Under regularity conditions, √n(θ̂_n - θ) converges in distribution to N(0, I(θ)^{-1}), so θ̂_n ≈ N(θ, I(θ)^{-1}/n) for large n. The convergence rate is √n and the asymptotic variance achieves the Cramér-Rao lower bound (asymptotic efficiency). This enables construction of confidence intervals and hypothesis tests.
From the Central Limit Theorem (rigorous version), you know that the sample mean of i.i.d. random variables, properly scaled, converges to a normal distribution. The asymptotic normality of the MLE is the same phenomenon applied not to a simple average but to the maximizer of the log-likelihood. The result says: as the sample size n grows, the MLE θ̂_n behaves approximately like a normal random variable centered at the true parameter θ, with variance shrinking at rate 1/n. More precisely, the scaled deviation √n(θ̂_n − θ) converges in distribution to N(0, I(θ)⁻¹), where I(θ) is the Fisher information at the true parameter.

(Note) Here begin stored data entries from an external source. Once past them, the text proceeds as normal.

(* ===== verification/QueryScan.v ===== *)
(** * The scan of query parameters

    Models [scan_query_values] of [memory_router/security.py]: the parameters with
    the JSON one decoded ([_query_scan_values]), the direct scan of every key and
    value, and the windows over values, keys and all of them in order
    ([_scan_query_window]) with the screen that spares harmless windows. The
    windows use the state of [Scanner] with no field in the key of the cache. *)

From Stdlib Require Import ZArith Lia Ascii.
From stdpp Require Import base sets strings numbers list.
From S2P Require Import Prelude Errors Text Json JsonParse Chars ScanModels RuleEdges ScanWindows Provenance UnicodeFold UnicodeFoldProps Regex ScanRules ScanRulesProps Base64 EncodedScan Approval FieldWalk Scanner ScannerProps ScanEntry ScanEntryProps Screen.

Local Open Scope Z_scope.

Definition MAX_QUERY_SCAN_FIELDS : nat := 256.
Definition MAX_QUERY_ROLLING_WINDOWS : Z := 32768.
Definition MAX_QUERY_SKIP_WINDOWS : Z := 32768.
Definition MAX_QUERY_SCAN_SECONDS : Z := 10.

(** ** The parameters *)

(** What [_query_scan_values] does when it is advanced: yield a pair, look at the
    deadline, report a limit and end, or raise. *)
Inductive query_item :=
  | QYield (key raw : text)
  | QDeadline
  | QReport (matched : string)
  | QRaise (e : exn).

(** [_decoded_query_values], up to a text that cannot be encoded. *)
Fixpoint decoded_items (fields : list field) : list query_item :=
  match fields with
  | [] => []
  | f :: rest =>
      let value := rt_text (fi_raw f) in
      if encodable value then (if fi_is_key f then QYield value [] else QYield [] value) :: decoded_items rest
      else [QReport "invalid_query_unicode"]
  end.

(** [json.loads] of a text that can be encoded. *)
Definition loads_text (t : text) : option json := json_loads (of_chars (map chr (encode t))).

(** The items of the parameter [tag_groups]. *)
Definition tag_items (key raw : text) : list query_item :=
  QDeadline :: match _string_exceeds_scan_limit raw with
               | None => [QRaise UnicodeEncodeError]
               | Some true => [QReport "field_size_limit"]
               | Some false =>
                   match loads_text raw with
                   | None => [QReport "invalid_query_json"]
                   | Some decoded => QYield key [] :: decoded_items (_walk_strings (tree_of decoded) (u "query.tag_groups") (mkMode false false))
                   end
               end.

(** [_query_scan_values] *)
Definition _query_scan_values (query : list (text * text)) : list query_item :=
  concat (map (fun kv : text * text => if bool_decide (kv.1 = u "tag_groups") then tag_items kv.1 kv.2 else [QYield kv.1 kv.2]) query).

(** ** Direct scans *)

Record query_state := mkQuery {
  qs_clock : nat; qs_result : Verdict; qs_encoded : EncodedState; qs_values : list text; qs_keys : list text; qs_traversal : list text;
  qs_fields : list field; qs_detectors : list text; qs_keycaps : list text
}.

Definition query_start (n : nat) : query_state := mkQuery n no_findings new_encoded [] [] [] [] [] [].

Definition query_tick {A} (m : scan A) : eff query_state A := fun w =>
  match m (qs_clock w) with
  | (r, n) => (r, mkQuery n (qs_result w) (qs_encoded w) (qs_values w) (qs_keys w) (qs_traversal w) (qs_fields w) (qs_detectors w) (qs_keycaps w))
  end.
Definition query_result (f : Verdict -> Verdict) : eff query_state unit := modify (fun w =>
  mkQuery (qs_clock w) (f (qs_result w)) (qs_encoded w) (qs_values w) (qs_keys w) (qs_traversal w) (qs_fields w) (qs_detectors w) (qs_keycaps w)).
Definition query_encoded (m : eff enc_world unit) : eff query_state unit := fun w =>
  match m (mkEnc (qs_clock w) (qs_result w) (qs_encoded w)) with
  | (r, e) => (r, mkQuery (ew_clock e) (ew_result e) (ew_state e) (qs_values w) (qs_keys w) (qs_traversal w) (qs_fields w) (qs_detectors w) (qs_keycaps w))
  end.
Definition query_keycap (t : text) : eff query_state unit := modify (fun w =>
  mkQuery (qs_clock w) (qs_result w) (qs_encoded w) (qs_values w) (qs_keys w) (qs_traversal w) (qs_fields w) (qs_detectors w) (set_add t (qs_keycaps w))).
Definition query_detected (fs : list Finding) : eff query_state unit := modify (fun w =>
  mkQuery (qs_clock w) (add_findings fs (qs_result w)) (qs_encoded w) (qs_values w) (qs_keys w) (qs_traversal w) (qs_fields w)
    (fold_left (fun l f => set_add (detector_or_matched f) l) fs (qs_detectors w)) (qs_keycaps w)).

(** A canonical key or value joins its list, the traversal and the fields. *)
Definition query_keep (path t : text) (is_key : bool) : eff query_state unit := modify (fun w =>
  mkQuery (qs_clock w) (qs_result w) (qs_encoded w) (if is_key then qs_values w else qs_values w ++ [t]) (if is_key then qs_keys w ++ [t] else qs_keys w)
    (qs_traversal w ++ [t]) (qs_fields w ++ [mkField path (plain t) false is_key]) (qs_detectors w) (qs_keycaps w)).

Definition time_limit : Finding := finding "time_limit" "span_limit".

Section query.
Context `{UnicodeDb} `{Clock} `{Confusables} `{Detectors} `{CaseDb} `{DetectorLayouts}.

(** The scan of a key or of a value: whether the loop goes on. *)
Definition query_part (deadline : Z) (path raw : text) (is_key : bool) : eff query_state bool :=
  r ← catch_deadline (c ← query_tick (canonicalize_content raw (Some deadline)); mret (Some c)) (query_result (add_finding time_limit);; mret None);
  match r with
  | None => mret false
  | Some (canonical, ts) =>
      query_result (_add_unicode_findings ts);;
      let keycap := elem "keycap"%string ts in
      (if keycap then query_keycap canonical else mret ());;
      query_keep path canonical is_key;;
      catch_deadline
        (rules ← query_tick (_rule_scan canonical (Some deadline) keycap false);
         query_result (add_findings rules);;
         detected ← query_tick (_amg_scan path canonical "read" (Some deadline) false);
         query_detected detected;;
         query_encoded (_scan_encoded path (plain canonical) "read" false (Some deadline));;
         mret true)
        (query_result (add_finding time_limit);; mret false)
  end.

Definition query_late (deadline : Z) : eff query_state bool :=
  w ← get_state;
  r ← query_tick (_deadline_reached (qs_result w) (Some deadline) None);
  let '(result, b) := r : Verdict * bool in
  query_result (fun _ => result);; mret b.

(** [_string_exceeds_scan_limit(key) or _string_exceeds_scan_limit(raw)] *)
Definition either_too_long (key raw : text) : option bool :=
  match _string_exceeds_scan_limit key with Some false => _string_exceeds_scan_limit raw | r => r end.

(** The main loop over the items; [index] counts the pairs. *)
Fixpoint query_loop (deadline : Z) (index : nat) (items : list query_item) : eff query_state unit :=
  match items with
  | [] => mret ()
  | QDeadline :: rest => stop ← query_late deadline; if stop : bool then mret () else query_loop deadline index rest
  | QReport matched :: _ => query_result (add_finding (finding matched "span_limit"))
  | QRaise e :: _ => raise e
  | QYield key raw :: rest =>
      if (MAX_QUERY_SCAN_FIELDS <=? index)%nat then query_result (add_finding (finding "query_field_limit" "span_limit"))
      else
        stop ← query_late deadline;
        if stop : bool then mret ()
        else match either_too_long key raw with
        | None => raise UnicodeEncodeError
        | Some true => query_result (add_finding (finding "field_size_limit" "span_limit"))
        | Some false =>
            if _exceeds_non_ascii_budget key MAX_NON_ASCII_CODEPOINTS || _exceeds_non_ascii_budget raw MAX_NON_ASCII_CODEPOINTS
            then query_result (add_finding (finding "unicode_size_limit" "span_limit"))
            else
              ok ← query_part deadline (u "query." ++ key ++ u ".key") key true;
              if negb ok then mret ()
              else
                ok ← query_part deadline (u "query." ++ key) raw false;
                if negb ok then mret ()
                else stop ← query_late deadline; if stop : bool then mret () else query_loop deadline (S index) rest
        end
  end.

(** ** Windows *)

(** What [_QueryWindowContext] holds fixed. *)
Definition query_env (deadline : Z) (q : query_state) : win_env :=
  mkEnv (qs_fields q) [] (qs_detectors q) (qs_keycaps q) "read" (Some deadline) None.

The proof sketch connects your prerequisites. The score function ∂log L/∂θ equals zero at the MLE (it is the first-order condition). Taylor-expanding the score around the true θ and rearranging gives: √n(θ̂_n − θ) ≈ [−(1/n)∂²log L/∂θ²]⁻¹ · [(1/√n)∂log L/∂θ]. The numerator — the scaled score — is a sum of i.i.d. terms with mean zero and variance I(θ), so by the CLT it converges to N(0, I(θ)). The denominator — the scaled observed Fisher information — converges to I(θ) by the law of large numbers. The ratio converges to N(0, I(θ)⁻¹). This argument is heuristic; the rigorous version requires regularity conditions (twice-differentiable log-likelihood, compact parameter space, identifiability) to justify the interchange of limit and differentiation.
The Fisher information I(θ) = E[(∂log f(X;θ)/∂θ)²] is the variance of the score — it measures how sensitively the log-likelihood changes as θ moves. High Fisher information means the data is very informative about θ, so the MLE can pin down θ precisely: the asymptotic variance I(θ)⁻¹ is small. Low Fisher information means the data carries little signal about θ, and the MLE's variance is large. This is not accidental — the Cramér-Rao lower bound says no unbiased estimator can have variance below I(θ)⁻¹/n. The MLE achieves this lower bound asymptotically, making it asymptotically efficient: in the large-sample limit, no competing estimator can have smaller variance.
This result is the workhorse of frequentist inference. Because θ̂_n ≈ N(θ, I(θ̂_n)⁻¹/n) for large n, you can construct approximate confidence intervals: θ̂_n ± z_{α/2} / √(n · I(θ̂_n)). You can test hypotheses using Wald statistics: n(θ̂_n − θ₀)² · I(θ̂_n) ≈ χ²(1) under H₀: θ = θ₀. The entire architecture of large-sample likelihood inference rests on this one asymptotic distribution result — it converts the MLE from a point estimate into a gateway to intervals and tests.